Tairi has already vowed vengeance, along with the entire rest of Slytherin House—except Vulpecula and Luther, who are both too quiet and shell-shocked to do much of anything.
Now, though—now she is here for James. Eyes wide and staring, he hardly seems aware of walking as more than a reflex, much less anything else. Tairi guides him to their seats, in the front row, beside his brother, Albus, and his parents. His mother is crying silently, Albus is frowning at the ground, and his father is staring, with the same total shock that is on James's face.
Up front, the little old man who does this sort of thing—Tairi's seen him at weddings, too, and assumes he's a general purpose formal occasions kind of guy, not that she cares—drones on, all about how life is too short, and Lily was a genius, a star, a perfect girl—
Tairi thinks of Lily, tries to imagine her as the perfect girl, and almost laughs.
Then a deluge of memories assails her—meeting Lily for the first time in Diagon Alley, she and Vulpecula hitting it off at once…Lily's Sorting, which James took surprisingly well, and then Father and Grandfather throwing tantrums the next day over the Daily Prophet article about Vulpecula and Lily being exchanged at birth…Defending Lily from James's awful cousin, Dominique…Lily's campaign to save Slytherin House, her pride at having convinced Professor Longbottom, a die-hard Gryffindor if ever there was one, to help…Lily's frequent fits of the sullens, comparable only to Grandfather's in intensity, and considerably longer-lasting, too…Lily's Christmas present to her and James…
Tairi smiles through her tears, thinking Lily was almost like another little sister. She and V were incredibly close—so much so, that V and Luther aren't even at the funeral. Tairi won't ever forget V's expression when she said she just couldn't face it.
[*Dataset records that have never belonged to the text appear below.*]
(** * BeszelClient: a shallow embedding of [src/app/client.py]

    The client is a thin layer over an HTTP session.  Python values that
    travel through it (JSON bodies, query parameters, header values, the
    token field) are modelled by one type of dynamic values; the HTTP
    session is an abstract network that answers each request; every method
    is a computation in a state-and-exception monad whose state holds the
    client object, the network and the list of requests sent so far. *)

From stdpp Require Import gmap strings list fin_maps pretty.
From Stdlib Require Import ZArith.

Set Warnings "-register-all".

Local Open Scope string_scope.
Local Open Scope Z_scope.
Local Open Scope list_scope.

(** ** Python values *)

(** The values [response.json()] can produce, which are also the values the
    client stores in dicts: [None], booleans, integers, strings, lists and
    string-keyed dicts (in insertion order).  Floating point numbers are
    left out: no method of the client inspects a number. *)
Inductive pyvalue : Type :=
  | PyNone
  | PyBool (b : bool)
  | PyInt (n : Z)
  | PyStr (s : string)
  | PyList (l : list pyvalue)
  | PyDict (d : list (string * pyvalue)).

(** [bool(s)] for a string: true iff the string is not empty. *)
Definition str_truthy (s : string) : bool :=
  match s with
  | EmptyString => false
  | String _ _ => true
  end.

(** [bool(v)], the test behind [if v:] and [v or w]. *)
Definition truthy (v : pyvalue) : bool :=
  match v with
  | PyNone => false
  | PyBool b => b
  | PyInt n => negb (n =? 0)
  | PyStr s => str_truthy s
  | PyList l => match l with [] => false | _ :: _ => true end
  | PyDict d => match d with [] => false | _ :: _ => true end
  end.

(** Lookup in a dict given as its items. *)
Fixpoint dict_lookup (k : string) (d : list (string * pyvalue)) : option pyvalue :=
  match d with
  | [] => None
  | (k', v) :: d' => if String.eqb k k' then Some v else dict_lookup k d'
  end.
To distract herself from her thoughts, Tairi scans the crowd. Besides the Potters, there are most of Slytherin House, all looking rather murderous, and all the teachers, and of course James's cousins…Tairi spots Dominique, who looks less upset than bored, and scowls. She doesn't hate Dominique for wishing James had a different girlfriend, or for giving her a hard time because she's a Malfoy—she can take a curse or two. But the way Dominique treated Lily, her own baby cousin, is unforgivable.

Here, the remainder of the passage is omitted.